Copies of all lines containing the string "direct" are needed from the data below.

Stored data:
********

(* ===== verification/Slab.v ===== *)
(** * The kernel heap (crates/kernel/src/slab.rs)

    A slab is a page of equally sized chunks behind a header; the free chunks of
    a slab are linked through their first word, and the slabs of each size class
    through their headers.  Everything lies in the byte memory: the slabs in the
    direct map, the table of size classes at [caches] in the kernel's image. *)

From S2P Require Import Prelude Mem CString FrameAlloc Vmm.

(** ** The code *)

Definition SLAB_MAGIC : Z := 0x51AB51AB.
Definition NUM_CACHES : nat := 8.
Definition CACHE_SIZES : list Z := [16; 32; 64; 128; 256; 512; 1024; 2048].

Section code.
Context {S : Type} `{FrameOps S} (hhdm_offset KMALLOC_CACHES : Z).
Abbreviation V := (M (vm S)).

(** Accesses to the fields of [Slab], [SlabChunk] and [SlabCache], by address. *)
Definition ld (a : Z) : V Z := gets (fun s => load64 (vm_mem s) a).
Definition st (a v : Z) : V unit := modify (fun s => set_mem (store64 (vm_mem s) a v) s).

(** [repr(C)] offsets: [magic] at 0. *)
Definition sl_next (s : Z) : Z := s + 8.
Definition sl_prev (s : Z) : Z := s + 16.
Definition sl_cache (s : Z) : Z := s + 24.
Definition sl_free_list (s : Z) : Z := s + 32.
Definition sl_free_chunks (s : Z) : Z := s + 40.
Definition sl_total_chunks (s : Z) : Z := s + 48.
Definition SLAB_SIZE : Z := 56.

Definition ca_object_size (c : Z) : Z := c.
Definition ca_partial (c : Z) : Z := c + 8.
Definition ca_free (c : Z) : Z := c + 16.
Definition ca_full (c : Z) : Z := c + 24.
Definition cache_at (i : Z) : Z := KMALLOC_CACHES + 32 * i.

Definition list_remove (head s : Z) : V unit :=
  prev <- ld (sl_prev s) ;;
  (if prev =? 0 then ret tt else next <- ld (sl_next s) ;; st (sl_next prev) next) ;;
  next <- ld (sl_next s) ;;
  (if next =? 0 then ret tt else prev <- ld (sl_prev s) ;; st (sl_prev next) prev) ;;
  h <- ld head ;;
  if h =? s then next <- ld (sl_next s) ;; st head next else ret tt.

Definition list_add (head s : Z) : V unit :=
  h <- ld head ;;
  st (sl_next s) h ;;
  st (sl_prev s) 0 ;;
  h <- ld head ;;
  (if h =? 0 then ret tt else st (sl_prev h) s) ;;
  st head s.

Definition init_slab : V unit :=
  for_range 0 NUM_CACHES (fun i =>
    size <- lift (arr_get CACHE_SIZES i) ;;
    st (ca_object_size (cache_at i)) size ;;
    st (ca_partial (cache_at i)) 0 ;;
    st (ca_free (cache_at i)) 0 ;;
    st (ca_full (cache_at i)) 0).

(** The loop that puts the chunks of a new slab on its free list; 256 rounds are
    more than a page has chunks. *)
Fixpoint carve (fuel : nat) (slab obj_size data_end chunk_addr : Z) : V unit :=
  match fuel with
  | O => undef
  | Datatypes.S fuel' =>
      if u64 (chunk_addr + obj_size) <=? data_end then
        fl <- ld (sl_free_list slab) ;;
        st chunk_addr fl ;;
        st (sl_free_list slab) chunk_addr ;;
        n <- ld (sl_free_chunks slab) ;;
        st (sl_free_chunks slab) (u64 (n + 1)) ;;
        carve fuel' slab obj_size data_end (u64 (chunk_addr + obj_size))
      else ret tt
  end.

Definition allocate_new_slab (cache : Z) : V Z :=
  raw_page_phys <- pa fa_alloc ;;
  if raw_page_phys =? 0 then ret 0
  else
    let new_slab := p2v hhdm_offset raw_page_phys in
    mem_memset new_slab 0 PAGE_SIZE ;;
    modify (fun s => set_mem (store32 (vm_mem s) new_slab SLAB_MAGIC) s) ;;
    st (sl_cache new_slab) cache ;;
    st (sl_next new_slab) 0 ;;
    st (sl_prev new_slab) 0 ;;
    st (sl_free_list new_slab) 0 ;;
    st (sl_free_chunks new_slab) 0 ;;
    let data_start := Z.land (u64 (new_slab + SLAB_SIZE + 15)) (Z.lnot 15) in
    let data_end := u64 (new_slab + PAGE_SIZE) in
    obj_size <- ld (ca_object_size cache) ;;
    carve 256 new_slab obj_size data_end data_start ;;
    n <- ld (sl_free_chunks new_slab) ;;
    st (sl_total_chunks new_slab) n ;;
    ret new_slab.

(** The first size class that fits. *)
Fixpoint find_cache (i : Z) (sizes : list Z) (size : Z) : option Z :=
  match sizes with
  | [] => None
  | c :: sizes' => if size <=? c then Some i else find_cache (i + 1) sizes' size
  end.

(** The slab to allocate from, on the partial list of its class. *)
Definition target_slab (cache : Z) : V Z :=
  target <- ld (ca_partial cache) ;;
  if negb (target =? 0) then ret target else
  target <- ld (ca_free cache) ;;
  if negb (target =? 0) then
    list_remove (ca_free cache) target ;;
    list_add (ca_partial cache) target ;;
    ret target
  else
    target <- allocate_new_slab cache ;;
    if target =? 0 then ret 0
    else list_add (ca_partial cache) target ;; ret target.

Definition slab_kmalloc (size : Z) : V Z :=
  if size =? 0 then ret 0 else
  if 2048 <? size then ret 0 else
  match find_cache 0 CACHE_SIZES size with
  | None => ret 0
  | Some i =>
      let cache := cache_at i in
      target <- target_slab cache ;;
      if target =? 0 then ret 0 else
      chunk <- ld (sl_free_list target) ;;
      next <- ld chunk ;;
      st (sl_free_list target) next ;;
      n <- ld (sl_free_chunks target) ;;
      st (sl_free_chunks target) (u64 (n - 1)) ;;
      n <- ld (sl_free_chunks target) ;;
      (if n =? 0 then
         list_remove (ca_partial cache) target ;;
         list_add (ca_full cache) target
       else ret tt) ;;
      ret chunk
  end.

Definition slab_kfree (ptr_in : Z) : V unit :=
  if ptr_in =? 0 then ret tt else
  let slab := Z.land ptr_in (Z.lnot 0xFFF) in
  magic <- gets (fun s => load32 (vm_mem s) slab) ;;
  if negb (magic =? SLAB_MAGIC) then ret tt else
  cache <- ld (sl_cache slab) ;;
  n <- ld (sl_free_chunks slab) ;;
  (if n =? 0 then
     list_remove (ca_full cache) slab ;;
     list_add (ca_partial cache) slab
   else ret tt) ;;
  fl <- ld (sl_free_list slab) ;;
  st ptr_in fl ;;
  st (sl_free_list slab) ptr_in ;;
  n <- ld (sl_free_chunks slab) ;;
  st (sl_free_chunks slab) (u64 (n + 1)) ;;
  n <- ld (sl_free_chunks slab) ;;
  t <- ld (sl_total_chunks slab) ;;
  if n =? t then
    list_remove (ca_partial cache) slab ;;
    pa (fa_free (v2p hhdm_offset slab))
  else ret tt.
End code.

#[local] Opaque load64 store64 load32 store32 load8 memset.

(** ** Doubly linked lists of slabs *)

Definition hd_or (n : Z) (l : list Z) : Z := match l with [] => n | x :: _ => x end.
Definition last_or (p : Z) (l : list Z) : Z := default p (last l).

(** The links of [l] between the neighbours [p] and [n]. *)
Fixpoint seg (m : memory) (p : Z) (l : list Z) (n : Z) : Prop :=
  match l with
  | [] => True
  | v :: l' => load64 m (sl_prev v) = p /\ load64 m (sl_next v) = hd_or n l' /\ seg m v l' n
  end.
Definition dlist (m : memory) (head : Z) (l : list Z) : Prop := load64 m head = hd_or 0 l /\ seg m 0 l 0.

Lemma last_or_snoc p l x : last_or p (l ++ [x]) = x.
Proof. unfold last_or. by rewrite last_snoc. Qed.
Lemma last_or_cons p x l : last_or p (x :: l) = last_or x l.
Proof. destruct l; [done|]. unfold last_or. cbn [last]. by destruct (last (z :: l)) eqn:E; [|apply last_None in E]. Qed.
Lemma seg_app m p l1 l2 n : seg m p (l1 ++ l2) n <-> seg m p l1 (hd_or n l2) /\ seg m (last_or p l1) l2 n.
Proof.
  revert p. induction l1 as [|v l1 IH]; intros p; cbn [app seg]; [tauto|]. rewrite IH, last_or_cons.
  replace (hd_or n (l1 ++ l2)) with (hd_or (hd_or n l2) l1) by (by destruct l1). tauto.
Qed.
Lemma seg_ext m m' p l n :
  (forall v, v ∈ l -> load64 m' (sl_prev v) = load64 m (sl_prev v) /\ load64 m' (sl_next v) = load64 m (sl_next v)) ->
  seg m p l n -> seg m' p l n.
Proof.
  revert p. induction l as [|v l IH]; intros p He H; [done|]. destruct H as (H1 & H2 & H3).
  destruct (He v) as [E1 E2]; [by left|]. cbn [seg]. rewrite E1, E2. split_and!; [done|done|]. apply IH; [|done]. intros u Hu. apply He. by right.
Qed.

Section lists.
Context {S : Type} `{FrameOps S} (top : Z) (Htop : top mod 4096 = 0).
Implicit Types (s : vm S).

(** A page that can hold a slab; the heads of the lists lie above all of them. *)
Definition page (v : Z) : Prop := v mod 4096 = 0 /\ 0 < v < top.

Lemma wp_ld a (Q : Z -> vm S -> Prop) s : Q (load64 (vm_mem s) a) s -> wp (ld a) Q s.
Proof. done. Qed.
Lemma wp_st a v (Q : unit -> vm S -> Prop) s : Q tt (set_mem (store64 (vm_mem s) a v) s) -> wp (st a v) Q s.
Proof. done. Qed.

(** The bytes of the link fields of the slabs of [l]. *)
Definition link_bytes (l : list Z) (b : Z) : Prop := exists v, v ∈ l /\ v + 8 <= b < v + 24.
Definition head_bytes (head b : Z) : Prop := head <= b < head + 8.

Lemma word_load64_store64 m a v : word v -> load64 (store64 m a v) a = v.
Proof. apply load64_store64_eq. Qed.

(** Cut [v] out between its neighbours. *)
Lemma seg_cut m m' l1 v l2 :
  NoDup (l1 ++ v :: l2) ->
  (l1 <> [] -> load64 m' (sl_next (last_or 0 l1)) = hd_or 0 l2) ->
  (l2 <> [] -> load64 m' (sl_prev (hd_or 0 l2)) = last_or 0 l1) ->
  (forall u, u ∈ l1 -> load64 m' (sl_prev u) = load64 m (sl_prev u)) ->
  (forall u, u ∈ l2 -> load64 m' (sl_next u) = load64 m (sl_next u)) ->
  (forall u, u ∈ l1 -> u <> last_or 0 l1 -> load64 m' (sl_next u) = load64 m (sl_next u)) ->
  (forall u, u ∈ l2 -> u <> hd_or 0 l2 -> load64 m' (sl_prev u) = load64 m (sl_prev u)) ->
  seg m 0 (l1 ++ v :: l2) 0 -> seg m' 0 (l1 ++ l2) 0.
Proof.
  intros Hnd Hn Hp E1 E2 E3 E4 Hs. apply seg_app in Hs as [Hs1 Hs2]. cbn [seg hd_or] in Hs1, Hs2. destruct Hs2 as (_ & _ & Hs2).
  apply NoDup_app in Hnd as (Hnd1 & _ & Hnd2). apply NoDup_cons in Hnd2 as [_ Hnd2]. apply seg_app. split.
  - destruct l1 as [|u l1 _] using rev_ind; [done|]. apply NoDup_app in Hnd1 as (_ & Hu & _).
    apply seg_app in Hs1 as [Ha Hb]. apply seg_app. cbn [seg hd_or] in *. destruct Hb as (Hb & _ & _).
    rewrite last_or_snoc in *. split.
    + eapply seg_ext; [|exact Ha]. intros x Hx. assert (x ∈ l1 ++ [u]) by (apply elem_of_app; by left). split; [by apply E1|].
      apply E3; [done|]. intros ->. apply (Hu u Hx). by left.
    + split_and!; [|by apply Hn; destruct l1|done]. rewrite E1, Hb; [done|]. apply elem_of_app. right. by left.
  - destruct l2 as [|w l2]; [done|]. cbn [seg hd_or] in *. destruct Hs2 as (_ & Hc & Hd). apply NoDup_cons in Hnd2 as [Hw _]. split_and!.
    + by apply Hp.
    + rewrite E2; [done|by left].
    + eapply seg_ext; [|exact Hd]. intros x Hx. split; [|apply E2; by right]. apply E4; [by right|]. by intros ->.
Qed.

********

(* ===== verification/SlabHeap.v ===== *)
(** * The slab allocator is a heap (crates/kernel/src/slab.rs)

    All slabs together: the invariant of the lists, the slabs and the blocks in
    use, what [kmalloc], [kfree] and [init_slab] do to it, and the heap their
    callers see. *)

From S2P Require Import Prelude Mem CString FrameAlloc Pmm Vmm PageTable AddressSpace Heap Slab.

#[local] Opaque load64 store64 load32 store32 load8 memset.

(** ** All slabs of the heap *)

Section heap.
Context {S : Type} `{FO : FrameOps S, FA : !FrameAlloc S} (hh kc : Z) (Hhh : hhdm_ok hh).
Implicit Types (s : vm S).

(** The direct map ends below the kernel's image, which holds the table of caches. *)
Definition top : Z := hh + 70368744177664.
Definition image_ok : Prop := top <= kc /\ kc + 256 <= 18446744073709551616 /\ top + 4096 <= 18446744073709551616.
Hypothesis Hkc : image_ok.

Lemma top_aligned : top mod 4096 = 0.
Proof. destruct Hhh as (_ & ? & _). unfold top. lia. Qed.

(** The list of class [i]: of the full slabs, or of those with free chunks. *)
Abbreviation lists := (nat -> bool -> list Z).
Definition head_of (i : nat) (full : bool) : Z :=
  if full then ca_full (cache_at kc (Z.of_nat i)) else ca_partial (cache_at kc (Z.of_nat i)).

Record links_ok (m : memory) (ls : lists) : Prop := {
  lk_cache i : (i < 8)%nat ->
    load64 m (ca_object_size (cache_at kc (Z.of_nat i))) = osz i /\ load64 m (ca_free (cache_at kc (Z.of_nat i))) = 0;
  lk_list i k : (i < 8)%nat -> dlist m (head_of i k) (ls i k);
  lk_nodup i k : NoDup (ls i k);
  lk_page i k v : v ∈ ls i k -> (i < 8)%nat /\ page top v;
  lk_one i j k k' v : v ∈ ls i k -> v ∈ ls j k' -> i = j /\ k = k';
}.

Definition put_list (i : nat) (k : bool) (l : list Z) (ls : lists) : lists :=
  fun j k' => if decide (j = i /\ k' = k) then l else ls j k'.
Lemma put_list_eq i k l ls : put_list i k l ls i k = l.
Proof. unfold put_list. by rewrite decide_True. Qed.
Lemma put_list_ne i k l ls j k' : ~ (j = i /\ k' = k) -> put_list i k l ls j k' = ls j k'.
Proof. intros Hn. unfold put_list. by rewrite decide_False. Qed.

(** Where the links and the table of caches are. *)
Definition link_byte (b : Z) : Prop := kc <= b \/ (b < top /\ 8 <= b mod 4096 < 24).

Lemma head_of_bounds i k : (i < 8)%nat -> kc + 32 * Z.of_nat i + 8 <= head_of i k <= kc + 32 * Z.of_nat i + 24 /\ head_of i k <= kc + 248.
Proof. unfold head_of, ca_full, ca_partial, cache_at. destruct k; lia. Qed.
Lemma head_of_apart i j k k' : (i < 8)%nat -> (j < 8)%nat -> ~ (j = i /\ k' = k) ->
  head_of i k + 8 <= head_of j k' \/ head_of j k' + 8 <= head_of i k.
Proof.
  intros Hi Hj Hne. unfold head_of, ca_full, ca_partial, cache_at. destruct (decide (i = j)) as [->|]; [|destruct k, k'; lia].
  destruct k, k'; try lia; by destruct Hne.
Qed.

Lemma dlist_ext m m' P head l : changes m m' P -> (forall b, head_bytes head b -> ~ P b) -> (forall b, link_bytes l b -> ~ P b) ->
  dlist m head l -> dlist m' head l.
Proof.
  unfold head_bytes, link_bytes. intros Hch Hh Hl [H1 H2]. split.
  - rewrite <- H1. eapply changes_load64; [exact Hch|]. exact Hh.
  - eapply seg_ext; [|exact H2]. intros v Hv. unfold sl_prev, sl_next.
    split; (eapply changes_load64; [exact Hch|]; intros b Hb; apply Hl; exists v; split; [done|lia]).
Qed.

********

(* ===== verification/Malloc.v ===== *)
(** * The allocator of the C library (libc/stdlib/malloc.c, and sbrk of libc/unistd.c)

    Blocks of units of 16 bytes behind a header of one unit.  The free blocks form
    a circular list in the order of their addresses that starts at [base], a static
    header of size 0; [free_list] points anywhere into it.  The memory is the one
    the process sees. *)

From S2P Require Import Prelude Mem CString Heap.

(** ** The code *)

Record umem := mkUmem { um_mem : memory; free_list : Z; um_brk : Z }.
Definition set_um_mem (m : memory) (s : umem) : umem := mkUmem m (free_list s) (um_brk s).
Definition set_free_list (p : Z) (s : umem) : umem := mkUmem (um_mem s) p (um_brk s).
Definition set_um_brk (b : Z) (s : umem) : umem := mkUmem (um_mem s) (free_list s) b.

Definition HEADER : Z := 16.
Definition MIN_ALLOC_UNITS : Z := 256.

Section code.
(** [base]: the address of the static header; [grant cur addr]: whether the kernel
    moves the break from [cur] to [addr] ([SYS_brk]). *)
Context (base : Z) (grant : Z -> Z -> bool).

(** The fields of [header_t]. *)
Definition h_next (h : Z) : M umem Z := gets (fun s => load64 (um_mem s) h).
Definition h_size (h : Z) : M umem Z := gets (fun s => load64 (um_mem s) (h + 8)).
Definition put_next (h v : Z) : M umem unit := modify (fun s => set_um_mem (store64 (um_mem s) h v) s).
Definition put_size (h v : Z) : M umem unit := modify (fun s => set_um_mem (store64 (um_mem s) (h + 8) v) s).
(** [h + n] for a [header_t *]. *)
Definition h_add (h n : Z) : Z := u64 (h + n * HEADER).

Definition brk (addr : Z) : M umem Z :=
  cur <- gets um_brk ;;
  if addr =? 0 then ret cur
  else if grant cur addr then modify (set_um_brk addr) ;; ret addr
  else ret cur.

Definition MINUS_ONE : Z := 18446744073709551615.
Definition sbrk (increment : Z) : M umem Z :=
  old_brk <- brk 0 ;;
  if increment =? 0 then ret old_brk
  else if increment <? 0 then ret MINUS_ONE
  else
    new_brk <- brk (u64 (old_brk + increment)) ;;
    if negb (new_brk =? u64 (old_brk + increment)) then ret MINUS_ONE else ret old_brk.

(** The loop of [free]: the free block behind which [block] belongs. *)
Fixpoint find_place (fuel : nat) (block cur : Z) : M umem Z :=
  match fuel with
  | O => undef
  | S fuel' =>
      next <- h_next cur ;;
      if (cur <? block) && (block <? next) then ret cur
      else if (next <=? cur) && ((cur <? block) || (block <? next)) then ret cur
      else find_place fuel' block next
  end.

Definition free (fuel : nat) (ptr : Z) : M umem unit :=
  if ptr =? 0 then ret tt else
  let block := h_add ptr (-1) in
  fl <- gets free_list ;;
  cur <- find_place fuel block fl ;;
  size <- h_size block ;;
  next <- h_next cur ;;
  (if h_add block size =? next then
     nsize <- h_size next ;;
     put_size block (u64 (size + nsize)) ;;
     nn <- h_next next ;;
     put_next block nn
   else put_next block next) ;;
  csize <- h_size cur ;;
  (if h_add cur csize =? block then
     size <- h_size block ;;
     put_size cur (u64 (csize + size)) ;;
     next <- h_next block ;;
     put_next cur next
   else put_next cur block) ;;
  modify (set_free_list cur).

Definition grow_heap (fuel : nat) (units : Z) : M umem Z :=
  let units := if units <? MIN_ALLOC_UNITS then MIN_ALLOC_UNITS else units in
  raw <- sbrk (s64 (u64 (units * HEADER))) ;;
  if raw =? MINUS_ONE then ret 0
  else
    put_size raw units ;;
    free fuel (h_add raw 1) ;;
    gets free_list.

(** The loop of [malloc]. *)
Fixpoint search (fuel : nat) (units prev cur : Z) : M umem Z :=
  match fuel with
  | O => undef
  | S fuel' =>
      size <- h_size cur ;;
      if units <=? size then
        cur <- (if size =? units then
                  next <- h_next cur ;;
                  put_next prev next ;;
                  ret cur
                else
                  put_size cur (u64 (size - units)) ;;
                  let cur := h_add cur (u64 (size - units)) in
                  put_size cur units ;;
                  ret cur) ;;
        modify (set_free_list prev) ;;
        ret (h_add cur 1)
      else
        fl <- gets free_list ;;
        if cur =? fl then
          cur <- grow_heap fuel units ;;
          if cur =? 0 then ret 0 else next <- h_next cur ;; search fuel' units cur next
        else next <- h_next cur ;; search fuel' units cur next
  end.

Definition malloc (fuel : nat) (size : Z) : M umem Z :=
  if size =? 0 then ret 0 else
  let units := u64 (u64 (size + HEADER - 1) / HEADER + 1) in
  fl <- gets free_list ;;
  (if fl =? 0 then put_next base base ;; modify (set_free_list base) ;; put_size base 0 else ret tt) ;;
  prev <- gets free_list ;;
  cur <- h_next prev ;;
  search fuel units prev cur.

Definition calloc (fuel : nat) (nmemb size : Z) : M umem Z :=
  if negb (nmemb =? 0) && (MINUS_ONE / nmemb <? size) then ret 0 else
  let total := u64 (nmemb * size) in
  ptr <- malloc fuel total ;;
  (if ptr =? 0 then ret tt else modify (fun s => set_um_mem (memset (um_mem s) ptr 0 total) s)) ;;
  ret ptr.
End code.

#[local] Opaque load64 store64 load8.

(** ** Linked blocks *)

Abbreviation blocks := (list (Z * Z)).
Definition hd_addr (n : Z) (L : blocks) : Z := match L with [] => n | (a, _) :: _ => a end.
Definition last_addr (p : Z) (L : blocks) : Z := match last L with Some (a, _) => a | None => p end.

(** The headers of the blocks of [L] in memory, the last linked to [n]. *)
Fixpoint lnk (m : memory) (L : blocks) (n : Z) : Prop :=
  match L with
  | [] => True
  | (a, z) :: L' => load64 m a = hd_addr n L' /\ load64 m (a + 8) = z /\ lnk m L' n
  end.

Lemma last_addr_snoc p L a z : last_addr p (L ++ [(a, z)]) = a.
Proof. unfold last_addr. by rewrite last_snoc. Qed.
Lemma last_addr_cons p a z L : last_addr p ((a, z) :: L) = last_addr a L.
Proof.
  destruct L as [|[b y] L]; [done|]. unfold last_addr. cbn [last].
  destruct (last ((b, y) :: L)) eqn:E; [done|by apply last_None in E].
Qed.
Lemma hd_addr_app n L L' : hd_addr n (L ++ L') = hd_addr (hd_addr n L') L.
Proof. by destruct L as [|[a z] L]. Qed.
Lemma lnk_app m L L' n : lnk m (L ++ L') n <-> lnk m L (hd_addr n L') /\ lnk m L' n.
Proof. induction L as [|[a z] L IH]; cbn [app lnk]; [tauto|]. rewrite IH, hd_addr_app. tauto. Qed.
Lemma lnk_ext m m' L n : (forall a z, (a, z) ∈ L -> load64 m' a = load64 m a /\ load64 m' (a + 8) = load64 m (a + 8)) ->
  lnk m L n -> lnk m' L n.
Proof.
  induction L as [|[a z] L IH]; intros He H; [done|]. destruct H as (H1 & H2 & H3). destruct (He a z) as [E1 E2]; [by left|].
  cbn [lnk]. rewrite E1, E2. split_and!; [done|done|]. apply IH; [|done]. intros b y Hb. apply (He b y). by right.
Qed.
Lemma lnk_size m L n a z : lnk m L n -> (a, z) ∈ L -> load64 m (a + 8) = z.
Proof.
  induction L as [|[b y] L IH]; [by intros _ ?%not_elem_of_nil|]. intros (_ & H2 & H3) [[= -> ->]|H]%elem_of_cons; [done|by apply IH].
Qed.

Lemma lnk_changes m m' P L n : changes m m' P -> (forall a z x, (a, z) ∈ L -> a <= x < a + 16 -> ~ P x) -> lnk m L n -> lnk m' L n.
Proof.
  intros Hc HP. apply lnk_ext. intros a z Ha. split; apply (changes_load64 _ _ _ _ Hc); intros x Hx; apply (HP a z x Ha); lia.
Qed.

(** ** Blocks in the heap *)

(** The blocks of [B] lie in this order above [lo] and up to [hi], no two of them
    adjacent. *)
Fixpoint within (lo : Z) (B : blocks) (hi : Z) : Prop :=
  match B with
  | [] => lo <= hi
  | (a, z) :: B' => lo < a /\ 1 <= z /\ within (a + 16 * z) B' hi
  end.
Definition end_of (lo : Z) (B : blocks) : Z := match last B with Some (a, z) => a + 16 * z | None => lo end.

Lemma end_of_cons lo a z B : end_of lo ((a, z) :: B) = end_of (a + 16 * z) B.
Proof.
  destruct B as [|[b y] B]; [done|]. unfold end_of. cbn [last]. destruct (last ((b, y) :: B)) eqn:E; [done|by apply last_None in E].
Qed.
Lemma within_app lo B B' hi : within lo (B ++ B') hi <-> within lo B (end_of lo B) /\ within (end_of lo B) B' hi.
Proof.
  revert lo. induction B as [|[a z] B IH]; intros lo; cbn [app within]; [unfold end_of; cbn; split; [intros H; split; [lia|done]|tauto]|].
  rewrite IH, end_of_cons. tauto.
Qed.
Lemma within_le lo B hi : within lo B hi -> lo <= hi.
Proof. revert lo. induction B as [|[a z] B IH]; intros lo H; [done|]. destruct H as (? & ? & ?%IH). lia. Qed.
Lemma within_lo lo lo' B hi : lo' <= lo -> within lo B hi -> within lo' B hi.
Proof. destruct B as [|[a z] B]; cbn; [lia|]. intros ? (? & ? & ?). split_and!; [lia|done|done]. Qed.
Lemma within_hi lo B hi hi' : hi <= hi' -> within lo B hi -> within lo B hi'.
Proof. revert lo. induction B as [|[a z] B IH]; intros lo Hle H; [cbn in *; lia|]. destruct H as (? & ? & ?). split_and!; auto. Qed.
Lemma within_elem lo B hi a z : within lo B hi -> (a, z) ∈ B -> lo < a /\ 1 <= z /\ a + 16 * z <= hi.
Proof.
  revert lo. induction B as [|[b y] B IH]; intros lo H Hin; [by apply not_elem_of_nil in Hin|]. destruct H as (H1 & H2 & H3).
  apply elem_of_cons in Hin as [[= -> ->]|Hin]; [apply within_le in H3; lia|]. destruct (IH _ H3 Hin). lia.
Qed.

********

Result of the exercise:
    direct map, the table of size classes at [caches] in the kernel's image. *)
(** The direct map ends below the kernel's image, which holds the table of caches. *)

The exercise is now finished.